# PROBLEM STATEMENT
All lines in the data bearing the string "induction" should be identified and copied.
*** Begin section ***
(** [parseInt] of an environment variable, [None] when it is unset; the two settings. *)
Definition positiveIntFromEnv (raw : option (option Z)) (fallback : Z) : Z :=
  match raw with
  | None => fallback
  | Some (Some n) => if n <? 0 then fallback else n
  | Some None => fallback
  end.
Definition getAccountLockoutMax (raw : option (option Z)) : Z := positiveIntFromEnv raw 5.
Definition getAccountLockoutWindowSeconds (raw : option (option Z)) : Z :=
  positiveIntFromEnv raw (15 * 60).

Definition recordAccountFailure (redis : option R) (reply : Reply) (maxAttempts windowSeconds : Z)
    (email : string) (now : Z) : AccountFailureResult * option R :=
  if maxAttempts <=? 0
  then ({| af_count := 0; af_locked := false; af_newlyLocked := false |}, redis)
  else
    let closed := {| af_count := maxAttempts; af_locked := true; af_newlyLocked := false |} in
    match redis, reply with
    | None, _ => (closed, None)
    | Some r, Replied =>
        let key := accountFailureKey email in
        let '(count, r1) := incr key r in
        let r2 := if count =? 1 then expire key (now + windowSeconds * 1000) r1 else r1 in
        ({| af_count := count; af_locked := maxAttempts <=? count;
            af_newlyLocked := count =? maxAttempts |}, Some r2)
    | Some r, _ => (closed, Some r)
    end.

Definition clearAccountFailures (redis : option R) (reply : Reply) (email : string) : option R :=
  match redis, reply with
  | Some r, Replied => Some (del (accountFailureKey email) r)
  | r, _ => r
  end.

Definition isAccountLocked (redis : option R) (reply : Reply) (maxAttempts : Z) (email : string) : bool :=
  if maxAttempts <=? 0 then false
  else
    match redis, reply with
    | Some r, Replied =>
        match counter r (accountFailureKey email) with Some v => maxAttempts <=? v | None => false end
    | _, _ => true
    end.
End limiter.

(** The limits of the authentication routes. *)
Definition loginLimiter : RateLimitConfig := {| limit := 5; windowSeconds := 5 * 60 |}.
Definition forgotPasswordLimiter : RateLimitConfig := {| limit := 3; windowSeconds := 60 * 60 |}.
Definition mfaLimiter : RateLimitConfig := {| limit := 5; windowSeconds := 5 * 60 |}.
Definition smsPhoneVerifyLimiter : RateLimitConfig := {| limit := 3; windowSeconds := 60 * 60 |}.
Definition smsPhoneVerifyUserLimiter : RateLimitConfig := {| limit := 5; windowSeconds := 60 * 60 |}.
Definition smsLoginSendLimiter : RateLimitConfig := {| limit := 3; windowSeconds := 5 * 60 |}.
Definition smsLoginGlobalLimiter : RateLimitConfig := {| limit := 5; windowSeconds := 15 * 60 |}.
Definition phoneConfirmLimiter : RateLimitConfig := {| limit := 5; windowSeconds := 5 * 60 |}.

(** ** The sliding window *)

(** The scores a list of calls [(time, cost)] leaves. *)
Definition call_scores (calls : list (Z * num)) : list Z :=
  calls ≫= λ c, replicate (safeCost c.2) c.1.
(** Columns written together are grouped, as in [InvoiceDb]. *)
Record Owner := {
  ow_partnerId : id; ow_orgId : id; ow_createdBy : option id; ow_createdAt : Z;
  ow_currencyCode : string }.
Record Schedule := {
  sc_billingTiming : BillingTiming; sc_intervalMonths : Z; sc_startDate : string }.
Record Details := {
  dt_name : string; dt_autoIssue : bool; dt_notes : text; dt_terms : text }.
Record Renewal := {
  rn_autoRenew : bool; rn_termMonths : option Z; rn_noticeDays : option Z }.

Record ContractRow := {
  k_owner : Owner; k_schedule : Schedule; k_details : Details; k_renewal : Renewal;
  k_status : ContractStatus; k_endDate : text; k_nextBillingAt : text; k_updatedAt : Z }.

Definition k_orgId (c : ContractRow) : id := ow_orgId (k_owner c).
Definition k_partnerId (c : ContractRow) : id := ow_partnerId (k_owner c).

Record ContractLine := {
  cl_contractId : id; cl_orgId : id; cl_lineType : ContractLineType; cl_description : string;
  cl_catalogItemId : option id; cl_unitPrice : string; cl_manualQuantity : text;
  cl_siteId : option id; cl_taxable : bool; cl_sortOrder : Z }.

Record BillingPeriod := { bp_orgId : id; bp_periodEnd : string; bp_invoiceId : option id }.

Record Device := { dv_orgId : id; dv_siteId : id; dv_decommissioned : bool }.
Record UserRow := { us_email : string; us_active : bool }.
Inductive OrgAccess := access_all | access_selected | access_none.
Record PartnerUser := {
  pu_partnerId : id; pu_userId : id; pu_orgAccess : OrgAccess; pu_orgIds : list id }.

(** [contractEvents.ts]; the bus accepts an event or drops it, and never throws. *)
Inductive ContractEvent :=
| contract_activated (c : id) | contract_invoiced (c i : id) | contract_paused (c : id)
| contract_cancelled (c : id) | contract_expired (c : id) | contract_auto_renewed (c : id).

(** A notice handed to the in-app and the email senders. *)
Inductive Notice :=
| in_app (c : id) (endDate : string) (kind : NoticeKind) (orgName : string)
| email (to : list string) (c : id) (endDate : string) (kind : NoticeKind) (orgName : string).

Record CDB := {
  invoicingDb : DB;
  contracts : gmap id ContractRow; contractLines : gmap id ContractLine;
  billingPeriods : gmap (id * string) BillingPeriod;
  renewalNotices : gmap (id * string * NoticeKind) id;    (* to the organisation *)
  orgPartner : gmap id id;                                (* organizations.partner_id *)
  devices : gmap id Device; users : gmap id UserRow;
  organizationUsers : list (id * id);                     (* organisation, user *)
  partnerUsers : list PartnerUser;
  nextContractId : id; contractEvents : list ContractEvent; outbox : list Notice }.

(** ** Errors and the handler monad *)

Inductive ContractError :=
| C_ORG_DENIED | CONTRACT_NOT_FOUND | C_NOT_A_DRAFT | NO_LINES | C_INVALID_STATE
| C_RENEWAL_INCOMPLETE                       (* 400, thrown without a code *)
| C_INVOICE (e : InvoiceError).              (* raised by the invoice service *)
#[export] Instance ContractError_eq_dec : EqDecision ContractError.
Proof. solve_decision. Defined.

Definition CM (A : Type) : Type := CDB → outcome ContractError (A * CDB).
#[export] Instance CM_ret : MRet CM := λ A a s, Ok (a, s).
#[export] Instance CM_bind : MBind CM := λ A B k m s,
  match m s with Ok (a, s') => k a s' | Throw e => Throw e end.

Definition c_throw {A} (e : ContractError) : CM A := λ _, Throw e.
Definition c_require (b : bool) (e : ContractError) : CM unit := if b then mret tt else c_throw e.
Definition c_get : CM CDB := λ s, Ok (s, s).
Definition c_modify (f : CDB → CDB) : CM unit := λ s, Ok (tt, f s).

(** A transaction of its own whose error is caught: what it wrote is rolled back. *)
Definition attempt {A} (m : CM A) : CM (option A) := λ s,
  match m s with Ok (a, s') => Ok (Some a, s') | Throw _ => Ok (None, s) end.
Lemma markQuoteViewed_step i orgId now s s' :
  rows_fresh s → markQuoteViewed i orgId now s = (Ok tt, s') → qgoes s s'.
Proof.
  intros HF H. unfold markQuoteViewed in H. qruns H.
  destruct (quotes s !! i) as [q|] eqn:Hq; [case_bool_decide|]; qruns H.
  2,3: apply qgoes_move; try done; intros; apply row_moved_refl.
  apply qgoes_move; simpl; try done.
  intros j. apply row_moved_alter. intros q' _. split_and!; simpl; [done..|].
  case_bool_decide as E; [rewrite E|]; done.
Qed.

Lemma open_not_converted q : open_for_answer q = true → q_status q ≠ qs_converted.
Proof. unfold open_for_answer. intros H E. by rewrite E in H. Qed.

Lemma declineQuoteByActor_step i reason actor now s r s' :
  rows_fresh s → declineQuoteByActor i reason actor now s = (Ok r, s') → qgoes s s'.
Proof.
  intros HF H. unfold declineQuoteByActor in H. qruns H. apply qgoes_move; simpl; try done.
  intros j. apply row_moved_alter. intros q1. rewrite Hq. intros [= <-].
  apply open_not_converted in Hb. split_and!; simpl; [done..|]. naive_solver.
Qed.

Lemma row_moved_expire now (m : gmap id Quote) (due : list (id * Quote)) j :
  (∀ r q, r ∈ due → m !! r.1 = Some q → q_status q ≠ qs_converted) →
  row_moved (m !! j)
    (foldr (λ r, alter (with_status_q qs_expired (touched now)) r.1) m due !! j).
Proof.
  induction due as [|r due IH]; intros Hdue; simpl; [apply row_moved_refl|].
  assert (row_moved (m !! j)
    (foldr (λ r, alter (with_status_q qs_expired (touched now)) r.1) m due !! j)) as Hj.
  { apply IH. intros r' q Hr. apply Hdue. by constructor. }
  destruct (decide (r.1 = j)) as [<-|]; [|by rewrite lookup_alter_ne].
  rewrite lookup_alter_eq. revert Hj.
  destruct (m !! r.1) as [q|] eqn:Eq, (foldr _ m due !! r.1) as [q'|]; simpl; try done.
  intros Hm. right. assert (q_status q ≠ qs_converted) as Hnc by (eapply Hdue; [left | done]).
  destruct Hm as [->|(Eo & Ea & _)]; split_and!; simpl; naive_solver.
Qed.

Lemma expireQuotes_step now s n s' :
  rows_fresh s → expireQuotes now s = (Ok n, s') → qgoes s s'.
Proof.
  intros HF H. unfold expireQuotes in H. qruns H. apply qgoes_move; simpl; try done.
  intros j. apply row_moved_expire. intros [k q0] q Hin%subseteq_take Hq.
  rewrite order_by_perm, list_elem_of_filter, elem_of_map_to_list in Hin.
  destruct Hin as [Hdue Hk]. simpl in *. simplify_eq.
  unfold reap_due in Hdue. bool_prop. by apply open_not_converted.
Qed.

(** ** Accepting *)

Lemma in_contracts_ok {A} (m : CM A) s a s' :
  in_contracts m s = (Ok a, s') →
  ∃ c, m (contractsDb s) = Ok (a, c) ∧ s' = with_contracts c s.
Proof.
  unfold in_contracts. destruct (m (contractsDb s)) as [[x c]|e]; [|done].
  intros [= <- <-]. eauto.
Qed.

Lemma convert_invoice_ok q oneTime by_ now s inv s' :
  convert_invoice q oneTime by_ now s = (Ok inv, s') → ∃ c, s' = with_contracts c s.
Proof.
  intros H. apply qbind_ok in H as (inv0 & s1 & (c1 & _ & ->)%in_contracts_ok & H).
  apply qbind_ok in H as (u & s1 & (c2 & _ & ->)%in_contracts_ok & H).
  apply qbind_ok in H as (u' & s1 & Hm & [_ <-]%qret_ok). destruct oneTime.
  - apply in_contracts_ok in Hm as (c3 & _ & ->). by exists c3.
  - qruns Hm. apply qbind_ok in Hm as (n & s2 & (c3 & _ & ->)%in_contracts_ok & Hm).
    qruns Hm. apply in_contracts_ok in Hm as (c4 & _ & ->). by exists c4.
Qed.

Lemma create_contracts_ok specs now s cs s' :
  create_contracts specs now s = (Ok cs, s') → ∃ c, s' = with_contracts c s.
Proof.
  revert s cs s'. induction specs as [|spec specs IH]; intros s cs s' H.
  - apply qret_ok in H as [_ <-]. exists (contractsDb s). by destruct s.
  - apply qbind_ok in H as (k & s1 & (c1 & _ & ->)%in_contracts_ok & H).
    apply qbind_ok in H as (ks & s1 & (c & ->)%IH & [_ <-]%qret_ok). by exists c.
Qed.

Lemma acceptQuote_step i p now s r s' :
  rows_fresh s → acceptQuote digest i p now s = (Ok r, s') → qgoes s s'.
Proof.
  intros HF H. unfold acceptQuote in H. qruns H.
  apply qbind_ok in H as (cap & s1 & [= _ <-] & H).
  apply qbind_ok in H as (a & s1 & [= <- <-] & H).
  apply qbind_ok in H as (inv & s1 & (c1 & ->)%convert_invoice_ok & H).
  qruns H. apply qbind_ok in H as (specs & s1 & [= _ <-] & H).
  apply qbind_ok in H as (cs & s1 & (c2 & ->)%create_contracts_ok & H). qruns H.
  split; [|apply (rows_fresh_same s); simpl; [done|lia|done..]].
  eapply (qt_accept _ _ _ i q (with_status_q qs_converted (converted_stamps inv now) q)); simpl; try done.
  apply map_eq. intros j. destruct (decide (i = j)) as [<-|].
  - by rewrite lookup_alter_eq, Hq, lookup_insert_eq.
  - by rewrite lookup_alter_ne, lookup_insert_ne.
Qed.
End handlers.
(* ===== verification/QuoteAccept.v ===== *)
(** * What accepting a quote produces.

    Run forwards: the acceptance, the invoice of the one-time lines and the draft contracts
    of the recurring ones, with the conditions under which no call throws; and what is
    billed, compared with the lines the customer saw. *)

From S2P Require Import Prelude JsNum Money Calendar InvoiceDb Invoices InvoiceLogic.
From S2P Require Import InvoiceLifecycle InvoiceSafety.
From S2P Require Import Contracts ContractSchedule ContractLifecycle ContractBilling.
From S2P Require Import Quotes QuoteLifecycle QuoteHandlers.

Open Scope Z_scope.

(** ** What is billed *)

(** Description, quantity, unit price and taxability. *)
Definition Item : Type := string * string * string * bool.
Definition quote_item (l : QuoteLine) : Item :=
  (qln_description l, qln_quantity l, qln_unitPrice l, qln_taxable l).
Definition invoice_item (l : Line) : Item :=
  (ln_description l, ln_quantity l, ln_unitPrice l, ln_taxable l).
Definition contract_item (l : ContractLine) : Item :=
  (cl_description l, default ""%string (cl_manualQuantity l), cl_unitPrice l, cl_taxable l).

(** ** The invoice of the one-time lines *)

Lemma run_insert_lines inv ls : ∀ db,
  (∀ k l, invoiceLines db !! k = Some l → (k < nextId db)%N) → Forall (λ l, ln_invoiceId l = inv) ls →
  ∃ ks db', insert_lines ls db = Ok (ks, db') ∧
    (lines_of db' inv).*2 ≡ₚ ls ++ (lines_of db inv).*2 ∧ invoices db' = invoices db ∧
    partners db' = partners db ∧ sequences db' = sequences db.
Proof.
  induction ls as [|l ls IH]; intros db Hf Hls; simpl; [by eexists _, db|].
  apply Forall_cons in Hls as [Hl Hls]. unfold insert_line.
  set (db1 := set_lines <[nextId db := l]> (set_aux (λ s, s) (N.succ (nextId db)) (events db) db)).
  rewrite (run_bind _ _ db (nextId db) db1) by done.
  destruct (IH db1) as (ks & db' & Hrun & Hp & Ei & Ep & Es); [|done|].
  { intros k l'. simpl. intros [[<- _]|[_ Hk]]%lookup_insert_Some; [|apply Hf in Hk]; lia. }
  rewrite (run_bind _ _ db1 ks db' Hrun). eexists _, db'. split_and!; [done| |done..].
  rewrite Hp. change (lines_of db1 inv) with (lines_of (set_lines <[nextId db := l]> db) inv).
  rewrite lines_of_insert; [|destruct (invoiceLines db !! nextId db) eqn:E; [apply Hf in E; lia|done]|done].
  simpl. by rewrite Permutation_middle.
Qed.

Lemma run_in_invoicing {A} (m : M A) s a d :
  m (invoices_of s) = Ok (a, d) →
  in_invoicing m s = (Ok a, with_contracts (with_invoicing d (contractsDb s)) s).
Proof.
  intros H. unfold in_invoicing, in_contracts, invoicing.
  change (invoicingDb (contractsDb s)) with (invoices_of s). by rewrite H.
Qed.

(** The invoice a conversion leaves. *)
Record invoiced (q : Quote) (oneTime : list (id * QuoteLine)) (inv : id) (d : DB) : Prop := {
  iq_row : ∃ row, invoices d !! inv = Some row ∧ iv_orgId row = q_orgId q ∧
    iv_partnerId row = q_partnerId q ∧
    iv_status row = (if oneTime is [] then draft else sent) ∧
    let totals := computeInvoiceTotals (totals_line <$> imap (λ n l, conversion_line inv q n l.2) oneTime)
                    (qh_taxRate (q_header q)) in
    am_total (iv_amounts row) = t_total totals ∧ am_balance (iv_amounts row) = t_total totals;
  iq_lines : (lines_of d inv).*2 ≡ₚ imap (λ n l, conversion_line inv q n l.2) oneTime }.

(** Counters of invoice numbers are never negative. *)
Definition counters_ok (db : DB) : Prop := ∀ key c, sequences db !! key = Some c → 0 <= c.

Lemma run_convert q oneTime by_ now s :
  wf (invoices_of s) → counters_ok (invoices_of s) →
  let inv := nextId (invoices_of s) in
  ∃ d, convert_invoice q oneTime by_ now s =
         (Ok inv, with_contracts (with_invoicing d (contractsDb s)) s) ∧ invoiced q oneTime inv d.
Proof.
  intros Hw Hc inv. set (db := invoices_of s) in *.
  set (ls := imap (λ n l, conversion_line inv q n l.2) oneTime).
  set (row := conversion_row q by_ now).
  set (db1 := set_invoices <[inv := row]> (set_aux (λ s, s) (N.succ inv) (events db) db)).
  assert (insert_invoice row db = Ok (inv, db1)) as H1 by done.
  destruct (run_insert_lines inv ls db1) as (ks & db2 & H2 & Hp & Ei & Ep & Es).
  { intros k l Hk. simpl in *. destruct Hw as [_ Hl _]. apply Hl in Hk as [? _]. unfold inv. lia. }
  { apply Forall_forall. intros l (n & x & -> & _)%elem_of_lookup_imap_1. done. }
  assert ((lines_of db2 inv).*2 ≡ₚ ls) as Hls.
  { pose proof (lines_of_fresh db db1 Hw eq_refl) as Hnone. change (nextId db) with inv in Hnone.
    by rewrite Hp, Hnone, app_nil_r. }
  unfold convert_invoice. rewrite (qbind_run _ _ s inv _ (run_in_invoicing _ s _ _ H1)).
  set (s1 := with_contracts _ s). fold ls.
  rewrite (qbind_run _ _ s1 ks _ (run_in_invoicing _ s1 _ _ H2)). set (s2 := with_contracts _ s1).
  set (totals := computeInvoiceTotals _ _).
  assert (invoices db2 !! inv = Some row) as Hrow by (rewrite Ei; apply lookup_insert_eq).
  destruct oneTime as [|l0 rest].
  - eexists. split; [done|]. split; [|done]. simpl. rewrite lookup_alter_eq, Hrow. by eexists.
  - set (year := getUTCFullYear (now / 86400000)).
    set (c := match sequences db2 !! (q_partnerId q, year) with Some c => c + 1 | None => 1 end).
    assert (1 <= c) as H1c.
    { unfold c. rewrite Es. simpl. destruct (sequences db !! _) as [x|] eqn:E; [|lia].
      apply Hc in E. lia. }
    set (db3 := set_aux <[(q_partnerId q, year) := c]> (nextId db2) (events db2) db2).
    assert (next_invoice_counter (q_partnerId q) year (invoices_of s2) = Ok (c, db3)) as H3 by done.
    erewrite (qbind_run _ _ s2 tt).
    2: { rewrite (qbind_run q_get _ s2 s2 s2) by done.
         rewrite (qbind_run _ _ s2 c _ (run_in_invoicing _ s2 _ _ H3)).
         rewrite (proj2 (Z.leb_le 1 c) H1c). rewrite (qbind_run (q_require true _) _ _ tt _) by done.
         by erewrite run_in_invoicing. }
    eexists. split; [done|]. split; [|done]. simpl. rewrite lookup_alter_eq, Hrow. by eexists.
Qed.

(** ** The contracts of the recurring lines *)

(** Ids of contracts and contract lines were handed out. *)
Definition contract_ids (c : CDB) : Prop :=
  (∀ k row, contracts c !! k = Some row → (k < nextContractId c)%N) ∧
  (∀ k l, contractLines c !! k = Some l → (k < nextContractId c)%N ∧ (cl_contractId l < nextContractId c)%N).

(** What later inserts keep of the contracts that are there. *)
Record extends (c c' : CDB) : Prop := {
  ex_next : (nextContractId c <= nextContractId c')%N;
  ex_rows : ∀ k, (k < nextContractId c)%N → contracts c' !! k = contracts c !! k;
  ex_lines : ∀ k, (k < nextContractId c)%N → lines_of_contract c' k ≡ₚ lines_of_contract c k;
  ex_invoicing : invoicingDb c' = invoicingDb c;
  ex_ids : contract_ids c' }.

Lemma extends_refl c : contract_ids c → extends c c.
Proof. done. Qed.

Lemma extends_trans a b c : extends a b → extends b c → extends a c.
Proof.
  intros [Hn Hr Hl Hi _] [Hn' Hr' Hl' Hi' Hf]. split; [lia| | |congruence|done].
  - intros k Hk. rewrite Hr' by lia. auto.
  - intros k Hk. rewrite Hl' by lia. auto.
Qed.

Lemma lines_of_contract_perm c k :
  lines_of_contract c k ≡ₚ filter (λ l, cl_contractId l.2 = k) (map_to_list (contractLines c)).
Proof. apply order_by_perm. Qed.

Lemma contract_id_unused c : contract_ids c → lines_of_contract c (nextContractId c) = [].
Proof.
  intros [_ Hl]. apply Permutation_nil_r. rewrite lines_of_contract_perm.
  destruct (filter _ _) as [|[k l] r] eqn:Ef; [done|].
  assert ((k, l) ∈ filter (λ l : id * ContractLine, cl_contractId l.2 = nextContractId c)
            (map_to_list (contractLines c))) as [Hi Hin%elem_of_map_to_list]%list_elem_of_filter
    by (rewrite Ef; by left).
  apply Hl in Hin as [_ ?]. simpl in Hi. lia.
Qed.

(** One line more. *)
Lemma run_contract_line c l i :
  contract_ids c → cl_contractId l = i → (i < nextContractId c)%N →
  ∃ c', insert_contract_line l c = Ok (nextContractId c, c') ∧ contracts c' = contracts c ∧
    (lines_of_contract c' i).*2 ≡ₚ l :: (lines_of_contract c i).*2 ∧
    (∀ k, k ≠ i → lines_of_contract c' k ≡ₚ lines_of_contract c k) ∧
    invoicingDb c' = invoicingDb c ∧ nextContractId c' = N.succ (nextContractId c) ∧ contract_ids c'.
Proof.
  intros [Hr Hl] Ei Hi. eexists. split; [done|].
  assert (contractLines c !! nextContractId c = None) as Hfree.
  { destruct (contractLines c !! nextContractId c) eqn:E; [|done]. apply Hl in E. lia. }
  split_and!; simpl; try done.
  - rewrite !lines_of_contract_perm. simpl. rewrite map_to_list_insert by done.
    by rewrite filter_cons_True.
  - intros k Hk. rewrite !lines_of_contract_perm. simpl. rewrite map_to_list_insert by done.
    rewrite filter_cons_False; [done|]. simpl. congruence.
  - split; simpl.
    + intros k row Hk. apply Hr in Hk. lia.
    + intros k x [[<- <-]|[_ Hk]]%lookup_insert_Some; [|apply Hl in Hk]; lia.
Qed.

Lemma run_spec_lines i orgId ls : ∀ n c,
  contract_ids c → (i < nextContractId c)%N →
  ∃ c', insert_spec_lines i orgId n ls c = Ok (tt, c') ∧ contracts c' = contracts c ∧
    (lines_of_contract c' i).*2 ≡ₚ
      imap (λ k l, line_row i orgId (n + Z.of_nat k) l) ls ++ (lines_of_contract c i).*2 ∧
    (∀ k, k ≠ i → lines_of_contract c' k ≡ₚ lines_of_contract c k) ∧
    invoicingDb c' = invoicingDb c ∧ (nextContractId c <= nextContractId c')%N ∧ contract_ids c'.
Proof.
  induction ls as [|l ls IH]; intros n c Hf Hi; simpl; [by exists c|].
  destruct (run_contract_line c (line_row i orgId n l) i Hf eq_refl Hi)
    as (c1 & H1 & Er & Hl & Ho & Ei & En & Hf1).
  rewrite (cbind_run _ _ c _ _ H1). destruct (IH (n + 1) c1 Hf1) as (c2 & H2 & Er2 & Hl2 & Ho2 & Ei2 & En2 & Hf2);
    [rewrite En; lia|].
  exists c2. split_and!; [done|congruence| | |congruence|lia|done].
  - rewrite Hl2, Hl, <- Permutation_middle, Z.add_0_r. simpl. constructor.
    rewrite (imap_ext _ ((λ k l, line_row i orgId (n + Z.of_nat k) l) ∘ S)); [done|].
    intros k x _. simpl. f_equal. lia.
  - intros k Hk. by rewrite Ho2, Ho.
Qed.

(** The contract of one spec. *)
Definition contract_of (spec : NewContractSpec) (k : id) (c : CDB) : Prop :=
  (∃ row, contracts c !! k = Some row ∧ k_status row = c_draft ∧ k_orgId row = ns_orgId spec ∧
          k_schedule row = ns_schedule spec ∧ k_endDate row = ns_endDate spec ∧
          k_nextBillingAt row = None) ∧
  (lines_of_contract c k).*2 ≡ₚ
    imap (λ n l, line_row k (ns_orgId spec) (Z.of_nat n) l) (ns_lines spec).

Lemma run_create_contract spec now c :
  contract_ids c →
  ∃ c', createContractWithLines spec now c = Ok (nextContractId c, c') ∧
        contract_of spec (nextContractId c) c' ∧ extends c c' ∧
        (nextContractId c < nextContractId c')%N.
Proof.
  intros Hf. pose proof Hf as [Hr Hl]. unfold createContractWithLines. erewrite cbind_run by done.
  set (c1 := set_contracts _ _ _).
  assert (contract_ids c1) as Hf1.
  { split; simpl.
    - intros k row [[<- _]|[_ Hk]]%lookup_insert_Some; [|apply Hr in Hk]; lia.
    - intros k l Hk. apply Hl in Hk. lia. }
  destruct (run_spec_lines (nextContractId c) (ns_orgId spec) (ns_lines spec) 0 c1 Hf1)
    as (c2 & H2 & Er & Hls & Ho & Ei & En & Hf2); [simpl; lia|].
  rewrite (cbind_run _ _ c1 _ _ H2). exists c2. split; [done|].
  assert (nextContractId c < nextContractId c2)%N as Hlt by (simpl in En; lia).
  split_and!; [split| |done].
  - rewrite Er. simpl. rewrite lookup_insert_eq. by eexists.
  - rewrite Hls. change (lines_of_contract c1) with (lines_of_contract c).
    by rewrite contract_id_unused, app_nil_r by done.
  - split; [lia| | |done|done].
    + intros k Hk. rewrite Er. simpl. rewrite lookup_insert_ne; [done|lia].
    + intros k Hk. rewrite Ho by lia. done.
Qed.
*** End section ***
# RESULT FOR THIS TASK
  induction due as [|r due IH]; intros Hdue; simpl; [apply row_moved_refl|].
  revert s cs s'. induction specs as [|spec specs IH]; intros s cs s' H.
  induction ls as [|l ls IH]; intros db Hf Hls; simpl; [by eexists _, db|].
  induction ls as [|l ls IH]; intros n c Hf Hi; simpl; [by exists c|].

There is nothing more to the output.